Could you filter the records below and keep only the lines with the word "DirOut"?

Records supplied =>
——
(** ** Length fields *)

(** The element size of the field a length refers to; [None]: not mutated. *)
Fixpoint size_target (name : string) (parent : list Arg) (fields : list Field) : outcome (option Z) :=
  match parent with
  | [] => Ret (Some 1)
  | a :: parent =>
      match fields with
      | [] => Panic
      | f :: fields =>
          if decide (name = FieldName f) then
            inner ← InnerArg typeRefs a;
            match inner with
            | None => Ret (Some 1)
            | Some inner =>
                t ← TypeOf typeRefs inner;
                match t with
                | VmaType _ _ _ => Ret None
                | BufferType _ BufferCompressed _ _ _ _ _ => Ret None
                | ArrayType _ elem _ _ _ =>
                    et ← index typeRefs elem;
                    if Varlen et then Ret None else sz ← TSize et; Ret (Some sz)
                | _ => Ret (Some 1)
                end
            end
          else size_target name parent fields
      end
  end.
Definition elem_size (bitSize : Z) (path : list string) (parent : list Arg) (fields : list Field) : outcome (option Z) :=
  if decide (bitSize / 8 = 0) then
    match path with [name] => size_target name parent fields | _ => Ret (Some 1) end
  else Ret (Some (bitSize / 8)).
(** The largest value that is made to overflow. *)
Definition overflow_max (r : rng) : outcome (Z * rng) :=
  '(c, r) ← oneOf 3 r;
  if (c : bool) then
    '(c, r) ← oneOf 2 r;
    if (c : bool) then
      '(c, r) ← oneOf 2 r;
      Ret (if (c : bool) then 2 ^ 8 - 1 else 2 ^ 16 - 1, r)
    else Ret (2 ^ 32 - 1, r)
  else Ret (2 ^ 64 - 1, r).
(** The new value, or [None] when the field is not mutated. *)
Definition mutateSize (t : Typ) (val : Z) (parent : list Arg) (fields : list Field) (r : rng) : outcome (option Z * rng) :=
  match t with
  | LenType _ bitSize _ path =>
      es ← elem_size bitSize path parent fields;
      match es with
      | None => Ret (None, r)
      | Some elemSize =>
          '(c, r) ← oneOf 100 r;
          if (c : bool) then '(v, r) ← rand64 r; Ret (Some v, r) else
          '(c, r) ← bin r;
          if (c : bool) then
            bits ← TypeBitSize t;
            '(down, r) ← (if decide (val ≠ 0) then bin r else Ret (false, r));
            '(v, r) ← (if (down : bool) then randRangeInt 0 (val -u 1) bits 0 r else randRangeInt (val +u 1) (val +u 100) bits 0 r);
            Ret (Some v, r)
          else
            '(max, r) ← overflow_max r;
            n ← udiv max elemSize;
            let '(b, r) := biasedRand 1000 10 r in
            let delta := u64 (1000 - b) in
            '(sub, r) ← (if decide (elemSize = 1) then Ret (true, r) else oneOf 10 r);
            Ret (Some (if (sub : bool) then n -u delta else n +u delta), r)
      end
  | _ => Panic
  end.
End generate.

(** ** What is generated is valid *)

Definition scalar_ok (t : Typ) : Prop :=
  match t with
  | FlagsType _ vals _ => vals ≠ [] ∧ len vals < 2 ^ 62 ∧ Forall in_u64 vals
  | IntType _ kind lo hi align =>
      ∃ bits, TypeBitSize t = Ret bits ∧ 1 ≤ bits ≤ 64 ∧ in_u64 lo ∧ in_u64 hi ∧ 0 ≤ align < 2 ^ 64 ∧ lo ≤ hi
        ∧ hi - lo < 2 ^ 64 - 1 ∧ (0 < align → (whole_range lo hi bits - lo) / align < 2 ^ 64 - 1)
  | ProcType _ _ per => 0 < per < 2 ^ 63
  | ConstType _ _ _ | LenType _ _ _ _ | CsumType _ _ _ _ => True
  | _ => False
  end.
Lemma randRangeInt_returns lo hi bits align r :
  in_u64 lo → in_u64 hi → 0 ≤ align < 2 ^ 64 → 1 ≤ bits ≤ 64 → lo ≤ hi → hi - lo < 2 ^ 64 - 1 →
  (0 < align → (whole_range lo hi bits - lo) / align < 2 ^ 64 - 1) → returns (randRangeInt lo hi bits align r) (λ _, True).
Proof.
  intros Hlo Hhi Ha Hb Hle Hw Hal. destruct (decide (align = 0)) as [->|].
  - unfold randRangeInt. rewrite decide_True by done. eapply returns_mono; [by apply randRangeInt_plain_spec|done].
  - eapply returns_mono; [apply randRangeInt_spec; (done || lia || apply Hal; lia)|done].
Qed.
Lemma generate_value_spec fuel t r : scalar_ok t →
  returns (generate_value fuel t r) (λ o, ∃ v r', o = Some (v, r') ∧ match t with ProcType _ _ per => 0 ≤ v < per | CsumType _ _ _ _ => v = 0 | _ => True end).
Proof.
  destruct t; try done; cbn [scalar_ok generate_value].
  - intros _. apply returns_Ret. eauto.
  - intros (bits & -> & Hb & Hlo & Hhi & Ha & Hle & Hw & Hal). cbn [mbind outcome_bind]. draw_step. cbn beta match.
    apply (returns_bind _ _ (λ _, True)); [destruct Kind; [by apply returns_Ret|by apply randRangeInt_returns]|]. intros [v r'] _. apply returns_Ret. eauto.
  - intros (H1 & H2 & H3). eapply returns_mono; [by apply flags_fresh|]. intros o (v & r' & -> & _). eauto.
  - intros _. apply returns_Ret. eauto.
  - intros Hper. rewrite i64_id by (unfold in_i64; lia). draw_step. apply returns_Ret. eauto.
  - intros _. apply returns_Ret. eauto.
Qed.
(** Integers pass validation; output integers have their default value. *)
Lemma generate_const_valid fuel t dir n r : scalar_ok t → dir ≠ DirOut →
  returns (generate_const fuel t dir n r) (λ o, ∃ c v r', o = Some (ConstArg c v, r') ∧ arg_id c = n ∧ arg_dir c = dir ∧ validate_const c v t = pass ()).
Proof.
  intros Ht Hd. unfold generate_const. eapply returns_bind; [by apply generate_value_spec|]. intros o (v & r' & -> & Hv). apply returns_Ret.
  exists (make_common t dir n), v, r'. split_and!; [done|done|done|]. unfold validate_const. cbn [arg_dir make_common]. rewrite (bool_decide_false (dir = DirOut)) by done. cbn [andb negb].
  destruct t; try done; cbn [scalar_ok] in *.
  - rewrite (bool_decide_false (_ ≤ v)) by lia. done.
  - by rewrite bool_decide_true.
Qed.

Section memory.
Context (target : Target) (typeRefs : list Typ).
Context (Hpage : 1024 ≤ PageSize target) (Hdiv : (1024 | PageSize target)) (Hmem : NumPages target * PageSize target < 2 ^ 63).

Lemma randPageCount_spec r : 12 ≤ NumPages target → returns (randPageCount target r) (λ x, 1 ≤ x.1 ≤ Z.max 20 (3 * NumPages target / 4)).
Proof.
  intros Hn. assert (HN : NumPages target < 2 ^ 53) by nia. unfold randPageCount.
  assert (E : ∀ z, 0 ≤ z < 20 → z +u 1 = z + 1) by (intros; apply u64_id; unfold in_u64; lia).
  repeat draw_step; cbn [fst]; rewrite E by lia; [lia|lia|].
  rewrite u64_id by (unfold in_u64; nia). split; [apply Z.div_le_lower_bound; nia|]. etransitivity; [|apply Z.le_max_r]. apply Z.div_le_mono; nia.
Qed.
(** A generated memory area is valid.  For a target with at least 23 pages
    and a type whose range, if it has one, leaves three pages free, the
    generator returns for all random numbers; the area passes the address check
    of validation, has a length the type allows, and exactly its pages are added
    to those in use. *)
Theorem generate_vma_valid (s : state) (t : Typ) (lo hi : Z) (dir : Dir) (n : argid) (r : rng)
    (Hva : va_inv (st_va s)) (Hpages : va_numPages (st_va s) = NumPages target) (Hused : len (va_used (st_va s)) < 2 ^ 63)
    (Hmin : 23 ≤ NumPages target) (Hrange : lo = 0 ∧ hi = 0 ∨ 1 ≤ lo ≤ hi ∧ hi + 3 ≤ NumPages target) :
  ∃ c page k s' r', generate_vma target s t lo hi dir n r = Ret (PointerArg c (page * PageSize target) (k * PageSize target) None, s', r')
    ∧ validate_address target typeRefs false (page * PageSize target) (k * PageSize target) None = pass ()
    ∧ (hi ≠ 0 → lo ≤ k ≤ hi) ∧ va_inv (st_va s') ∧ ∀ i, i ∈ va_m (st_va s') ↔ i ∈ va_m (st_va s) ∨ page ≤ i < page + k.
Proof.
  unfold generate_vma. assert (HN : NumPages target < 2 ^ 53) by nia.
  destruct (randPageCount_spec r) as ([k0 r0] & -> & Hk0); [lia|]. cbn [mbind outcome_bind fst] in *.
  assert (Hk : ∃ k r1, (if decide (lo ≠ 0 ∨ hi ≠ 0) then '(i, r) ← Intn (i64 (hi -u lo +u 1)) r0; Ret (lo +u i, r) else Ret (k0, r0)) = Ret (k, r1)
    ∧ 1 ≤ k ∧ k + 3 ≤ NumPages target ∧ (hi ≠ 0 → lo ≤ k ≤ hi)).
  { case_decide as Hd.
    - destruct Hrange as [?|[Hr1 Hr2]]; [lia|]. rewrite (u64_id (hi - lo)), (u64_id (_ + 1)), i64_id by (unfold in_u64, in_i64; lia).
      destruct (Intn_Ret (hi - lo + 1) r0) as (i & -> & Hi); [lia|]. cbn [mbind outcome_bind]. rewrite u64_id by (unfold in_u64; lia). exists (lo + i). eexists. split; [done|]. lia.
    - exists k0, r0. split; [done|]. pose proof (Z.mul_div_le (3 * NumPages target) 4). lia. }
  destruct Hk as (k & r1 & -> & Hk1 & Hk2 & Hk3). cbn [mbind outcome_bind]. unfold allocVMA.
  destruct (va_alloc_pages (st_va s) k r1) as (page & va & r2 & -> & Hp1 & Hp2 & ->); [done|done|lia|lia|done|]. rewrite Hpages in Hp2. cbn [mbind outcome_bind].
  destruct (va_noteAlloc_spec (st_va s) page k) as (Hinv & _ & _ & Hm); [done|lia|lia|lia|lia|].
  rewrite !u64_id by (unfold in_u64; nia). unfold MakeVmaPointerArg. rewrite decide_False; cycle 1.
  { intros H. apply H. apply Z.mod_divide; [lia|]. by apply Z.divide_mul_r. }
  cbn [mbind outcome_bind]. eexists _, page, k, _, r2. split; [done|]. cbn [st_va]. split_and!; [|done|done|done].
  unfold validate_address, IsSpecial. rewrite bool_decide_false by nia. cbn [andb check_bind pass].
  rewrite !u64_id by (unfold in_u64; nia). rewrite !bool_decide_false by nia. done.
Qed.
End memory.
——
Written reply =>
Lemma generate_const_valid fuel t dir n r : scalar_ok t → dir ≠ DirOut →
  exists (make_common t dir n), v, r'. split_and!; [done|done|done|]. unfold validate_const. cbn [arg_dir make_common]. rewrite (bool_decide_false (dir = DirOut)) by done. cbn [andb negb].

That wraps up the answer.